**Work required:** Would you please copy the part of the material below that opens with the line containing "destruct (answer a) as [[c|e]|]; [|cbn;" and closes with the line containing "induction 1 as"? Copy it exactly, and only it.

+ + +

Lemma shaped_answers_spec {X} fuel s (l : list (Answer X)) e x :
  clean s -> map answer l = t_inner s -> (length (future clocks (t_inner s) s) + length (t_inner s) < fuel)%nat ->
  let '(l', e') := shaped_answers clocks fuel s l e in
  chunks_of l' = future clocks (t_inner s) s /\ Forall no_error l' /\ Effects s l e x (e' (own_after x l')).
Proof.
  revert s l x. induction fuel as [|fuel IH]; intros s l x Hc Hl Hf; [lia|]. cbn [shaped_answers].
  pose proof (poll_future clocks (t_inner s) s Hc) as Hp. unfold sse_poll_next.
  destruct (sse_poll_loop clocks (t_inner s) s) as [p s'] eqn:E. destruct Hp as [Hc' Hp].
  set (consumed := (length (t_inner s) - length (t_inner s'))%nat).
  set (eff := fun x => if polls_end clocks (t_inner s) s then e (all_effects (take consumed l) x) else all_effects (take consumed l) x).
  assert (Hstep : map answer (drop consumed l) = t_inner s' /\ (p = Ready None -> Effects s l e x (eff x))
    /\ forall y, Effects s' (drop consumed l) e (eff x) y -> Effects s l e x y).
  { destruct (inner_done s) eqn:Ed.
    - destruct (poll_done (t_inner s) s Ed) as [Hpe Hq]. rewrite E in Hq.
      assert (Hs' : t_inner s' = t_inner s /\ inner_done s' = true) by (destruct (t_queue s); injection Hq as _ ->; done).
      destruct Hs' as [Hi Hd']. assert (consumed = O) as -> by (subst consumed; rewrite Hi; lia). subst eff. cbn beta. rewrite Hpe.
      cbn [take drop]. split; [by rewrite Hi|]. split; [intros _; split; [done|congruence|congruence]|].
      intros y [Hy _ _]. split; [intros _; by apply Hy|congruence|congruence].
    - destruct (poll_effects s l e x p s' Ed Hl E) as (Hm & H1 & H2). split; [exact Hm|]. subst eff. cbn beta.
      destruct (polls_end clocks (t_inner s) s).
      + destruct (H1 eq_refl) as [Hef Hd']. split; [by intros _|]. intros y [Hy _ _]. by rewrite (Hy Hd').
      + by destruct (H2 eq_refl). }
  destruct Hstep as (Hm & Hnone & Hnext). destruct p as [|[[b|er]|]].
  - destruct Hp as [Hfut Hlen]. specialize (IH s' (drop consumed l) (eff x) Hc' Hm).
    destruct (shaped_answers clocks fuel s' (drop consumed l) e) as [l' e']. destruct IH as (Hch & Hne & Hef); [rewrite Hfut; lia|].
    split; [by rewrite <- Hfut|]. split; [by constructor|]. rewrite own_after_cons. by apply Hnext.
  - destruct Hp as [Hfut Hlen]. rewrite Hfut in Hf |- *. cbn [length] in Hf. specialize (IH s' (drop consumed l) (eff x) Hc' Hm).
    destruct (shaped_answers clocks fuel s' (drop consumed l) e) as [l' e']. destruct IH as (Hch & Hne & Hef); [lia|].
    split; [unfold chunks_of in *; cbn; by rewrite Hch|]. split; [by constructor|]. rewrite own_after_cons. by apply Hnext.
  - done.
  - rewrite Hp. split; [done|]. split; [constructor|]. by apply Hnone.
Qed.
End Answers.

(** ** Enough polls *)

Section Enough.
Context `{SerdeJson} (clocks : nat -> WallClock).

Lemma cut_count fuel pat text : pat <> "" -> (length (cut_fuel fuel pat text).1 <= String.length text)%nat.
Proof.
  intros Hp. revert text. induction fuel as [|fuel IH]; intros text; cbn [cut_fuel]; [cbn; lia|].
  destruct (find_sub pat text) as [n|] eqn:En; [|cbn; lia]. apply find_sub_length in En.
  assert (String.length pat <> 0)%nat by (destruct pat; cbn; [done|lia]).
  specialize (IH (str_drop (n + String.length pat) text)). rewrite str_drop_length in IH.
  destruct (cut_fuel fuel pat _) as [evs rest]. cbn in *. lia.
Qed.

Lemma run_count t fb evs n st : (length (run_events clocks t fb evs n st).1 <= length evs)%nat.
Proof.
  revert n st. induction evs as [|ev evs IH]; intros n st; cbn [run_events]; [cbn; lia|].
  destruct (String.eqb ev ""); [specialize (IH n st); cbn; lia|]. destruct (apply t _ _ _ _) as [[o|] st']; [|cbn; lia].
  specialize (IH (S n) st'). destruct (run_events clocks t fb evs (S n) st') as [outs r]. destruct o; cbn in *; lia.
Qed.

Lemma shaped_count t fb n st text ended : (length (shaped clocks t fb n st text ended) <= String.length text + 1)%nat.
Proof.
  unfold shaped. pose proof (cut_count (S (String.length text)) (split_pattern t) text (split_pattern_nonempty t)) as Hc.
  unfold cut. destruct (cut_fuel _ _ text) as [evs rest]. cbn [fst] in Hc.
  pose proof (run_count t fb (if ended then evs ++ [rest] else evs) n st) as Hr.
  destruct ended; [rewrite length_app in Hr; cbn in Hr|]; lia.
Qed.

Lemma arrives_length {X} (l : list (Answer X)) :
  (String.length (arrives (map answer l)).1 <= String.length (concat_str (chunks_of l)))%nat.
Proof.
  induction l as [|a l IH]; [cbn; lia|]. cbn [map arrives]. unfold chunks_of in *. cbn. unfold chunk_of at 1.
  destruct (answer a) as [[c|e]|]; [|cbn; lia|exact IH]. destruct (arrives (map answer l)) as [text ended]. cbn in *.
  rewrite !string_app_length. lia.
Qed.

Lemma arrives_ok {X} (l : list (Answer X)) : Forall no_error l -> arrives (map answer l) = (concat_str (chunks_of l), true).
Proof.
  induction 1 as [|a l Ha _ IH]; [done|]. cbn [map arrives]. unfold no_error in Ha. unfold chunks_of in *. cbn. unfold chunk_of at 1.
  destruct (answer a) as [[c|e]|]; [by rewrite IH|done|done].
Qed.

Lemma polls_enough_ok {X} (l : list (Answer X)) t clock :
  let s := SseTransformStream_new (map answer l) t clock in
  clean s /\ (length (future clocks (t_inner s) s) + length (t_inner s) < polls_enough l)%nat.
Proof.
  cbn zeta. split; [intros _; by destruct t|]. unfold polls_enough.
  assert (Hf : (length (future clocks (map answer l) (SseTransformStream_new (map answer l) t clock)) <= String.length (concat_str (chunks_of l)) + 1)%nat).
  { pose proof (arrives_length l) as Ha. unfold future. cbn [t_queue inner_done SseTransformStream_new app t_buffer].
    destruct (arrives (map answer l)) as [text ended]. cbn [fst] in Ha. etransitivity; [apply shaped_count|].
    rewrite string_app_length. cbn [String.length]. lia. }
  cbn [t_inner SseTransformStream_new] in *. rewrite length_map. lia.
Qed.
End Enough.

(** ** The provider's stream *)

Section Provider.
Context `{Digest} `{SerdeJson}.

Definition set_journal (j : MiddlewareReceiptJournal) (x : MiddlewareOwn) : MiddlewareOwn :=
  {| journal := j; response_modified_by_wire := response_modified_by_wire x |}.

(** With a log to append to, the draft is published: an error is the upstream's. *)
Lemma drafting_error_upstream chunks builder j rid ep p out er p' :
  drafting_polled (DraftingStream_new chunks builder j rid ep) p out -> drafting_poll p = (Ready (Some (Err er)), p') ->
  0 < next_seq builder -> exists e, Some (Err e) ∈ chunks.
Proof.
  intros [(seen & Hi & _) _ _ (Hb & _) Hf]%drafting_runs. unfold drafting_poll. rewrite Hf.
  destruct (p_inner p) as [|[[c|e]|] rest]; [|done| |done].
  - unfold publish_draft. cbn [p_builder]. rewrite Hb. cbn zeta. unfold add_response_received_hash, append.
    cbn [set_chat_id set_upstream_verified_model_id set_events next_seq reserved_key].
    intros Hp Hseq. destruct (Z.eqb_spec (next_seq builder) 0); [lia|]. cbn [andb] in Hp. discriminate Hp.
  - intros _ _. exists e. rewrite Hi. apply elem_of_app. right. apply elem_of_cons. by left.
Qed.

Lemma provider_answers_spec chunks builder j rid ep fuel p out :
  drafting_polled (DraftingStream_new chunks builder j rid ep) p out -> (1 + length (p_inner p) < fuel)%nat ->
  let '(l, e) := provider_answers fuel p in
  Forall (fun a => forall x, effect a x = set_journal j x) l
  /\ ((Forall no_error l /\ exists p2 p3, drafting_polled (DraftingStream_new chunks builder j rid ep) p2 (out ++ chunks_of l)
         /\ drafting_poll p2 = (Ready None, p3) /\ forall x, e x = set_journal (p_journal p3) x)
      \/ (~ Forall no_error l /\ (forall x, e x = set_journal j x)
         /\ (0 < next_seq builder -> exists er, Some (Err er) ∈ chunks))).
Proof.
  revert p out. induction fuel as [|fuel IH]; intros p out Hd Hf; [lia|]. cbn [provider_answers].
  destruct (drafting_poll p) as [o p'] eqn:E. pose proof (drafting_publishes _ _ _ _ _ _ _ _ _ Hd E) as Hj.
  destruct o as [|[[c|er]|]].
  - assert (Hd' : drafting_polled (DraftingStream_new chunks builder j rid ep) p' out) by (by eapply drafting_pending).
    assert (Hlen : (1 + length (p_inner p') < fuel)%nat).
    { unfold drafting_poll in E. destruct (p_finished p); [done|]. destruct (p_inner p) as [|[[]|] rest]; try done.
      - by destruct (publish_draft _) as [[] ?].
      - injection E as <-. cbn in *. lia. }
    specialize (IH p' out Hd' Hlen). destruct (provider_answers fuel p') as [l e]. destruct IH as [Hl Hcase].
    split; [constructor; [intros x; by rewrite Hj|done]|].
    destruct Hcase as [[Hn Hx]|[Hn Hx]]; [left; split; [by constructor|exact Hx]|right; split; [|exact Hx]]. intros Hbad. by inversion Hbad.
  - assert (Hd' : drafting_polled (DraftingStream_new chunks builder j rid ep) p' (out ++ [c])) by (by eapply drafting_chunk).
    assert (Hlen : (1 + length (p_inner p') < fuel)%nat).
    { unfold drafting_poll in E. destruct (p_finished p); [done|]. destruct (p_inner p) as [|[[]|] rest]; try done.
      - by destruct (publish_draft _) as [[] ?].
      - injection E as _ <-. cbn in *. lia. }
    specialize (IH p' _ Hd' Hlen). destruct (provider_answers fuel p') as [l e]. destruct IH as [Hl Hcase].
    split; [constructor; [intros x; by rewrite Hj|done]|].
    destruct Hcase as [[Hn Hx]|[Hn Hx]]; [left; split; [by constructor|]|right; split; [|exact Hx]; intros Hbad; by inversion Hbad].
    rewrite <- app_assoc in Hx. exact Hx.
  - assert (Hfin : drafting_poll p' = (Ready None, p')).
    { unfold drafting_poll in E. destruct (p_finished p); [done|]. destruct (p_inner p) as [|[[]|] rest]; try done.
      - unfold publish_draft in E. cbn [p_builder] in E. destruct (p_builder p).
        + destruct (add_response_received_hash _ _) as [[] ?]; [done|]. injection E as _ <-. done.
        + injection E as _ <-. done.
      - injection E as _ <-. done. }
    destruct fuel as [|fuel]; [lia|]. cbn [provider_answers]. rewrite Hfin.
    split; [constructor; [intros x; by rewrite Hj|constructor]|]. right. split; [intros Hbad; by inversion Hbad|].
    split; [intros x; by rewrite Hj|]. intros Hseq. by eapply drafting_error_upstream.
  - split; [constructor|]. left. split; [constructor|]. exists p, p'. rewrite app_nil_r. done.
Qed.
End Provider.

(** ** Comments *)

Lemma kept_effects {X} interval sleep (l : list (Answer X)) x : own_after x (kept_answers interval sleep l) = own_after x l.
Proof.
  revert sleep x. induction l as [|a l IH]; intros sleep x; [done|]. cbn [kept_answers].
  destruct (answer a), interval, sleep as [|[] sleep]; rewrite !own_after_cons; cbn [effect]; apply IH.
Qed.

Lemma kept_no_error {X} interval sleep (l : list (Answer X)) : Forall no_error (kept_answers interval sleep l) -> Forall no_error l.
Proof.
  revert sleep. induction l as [|a l IH]; intros sleep; [done|]. cbn [kept_answers].
  destruct (answer a) eqn:Ea, interval, sleep as [|[] sleep]; intros Hf; inversion_clear Hf; constructor; eauto;
    unfold no_error; by rewrite Ea.
Qed.

Lemma chunks_of_cons {X} (a : Answer X) l : chunks_of (a :: l) = match chunk_of a with Some c => c :: chunks_of l | None => chunks_of l end.
Proof. done. Qed.

Lemma kept_events {X} interval sleep (l : list (Answer X)) :
  Forall at_boundary (chunks_of l) ->
  events_data (concat_str (chunks_of (kept_answers interval sleep l))) = events_data (concat_str (chunks_of l)).
Proof.
  revert sleep. induction l as [|a l IH]; intros sleep Hb; [done|]. cbn [kept_answers].
  assert (Hsame : forall sleep', events_data (concat_str (chunks_of (a :: kept_answers interval sleep' l))) = events_data (concat_str (chunks_of (a :: l)))).
  { intros sleep'. rewrite !chunks_of_cons in *. destruct (chunk_of a) as [c|]; [|by apply IH].
    inversion_clear Hb. cbn [concat_str]. rewrite !events_data_app by done. by rewrite IH. }
  assert (Hcomment : answer a = None -> forall sleep',
    events_data (concat_str (chunks_of ({| answer := Some (Ok KEEP_ALIVE_COMMENT); effect := effect a |} :: kept_answers interval sleep' l)))
    = events_data (concat_str (chunks_of (a :: l)))).
  { intros Ha sleep'. rewrite !chunks_of_cons in *. change (chunk_of {| answer := Some (Ok KEEP_ALIVE_COMMENT); effect := effect a |}) with (Some KEEP_ALIVE_COMMENT).
    assert (chunk_of a = None) as En by (unfold chunk_of; by rewrite Ha). rewrite En in Hb |- *. cbn [concat_str].
    rewrite events_data_app by (right; by exists ": PROCESSING"). by rewrite IH. }
  destruct (answer a) eqn:Ea, interval, sleep as [|[] sleep]; auto.
Qed.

+ + +

**Completed exercise:**
  destruct (answer a) as [[c|e]|]; [|cbn; lia|exact IH]. destruct (arrives (map answer l)) as [text ended]. cbn in *.
  rewrite !string_app_length. lia.
Qed.

Lemma arrives_ok {X} (l : list (Answer X)) : Forall no_error l -> arrives (map answer l) = (concat_str (chunks_of l), true).
Proof.
  induction 1 as [|a l Ha _ IH]; [done|]. cbn [map arrives]. unfold no_error in Ha. unfold chunks_of in *. cbn. unfold chunk_of at 1.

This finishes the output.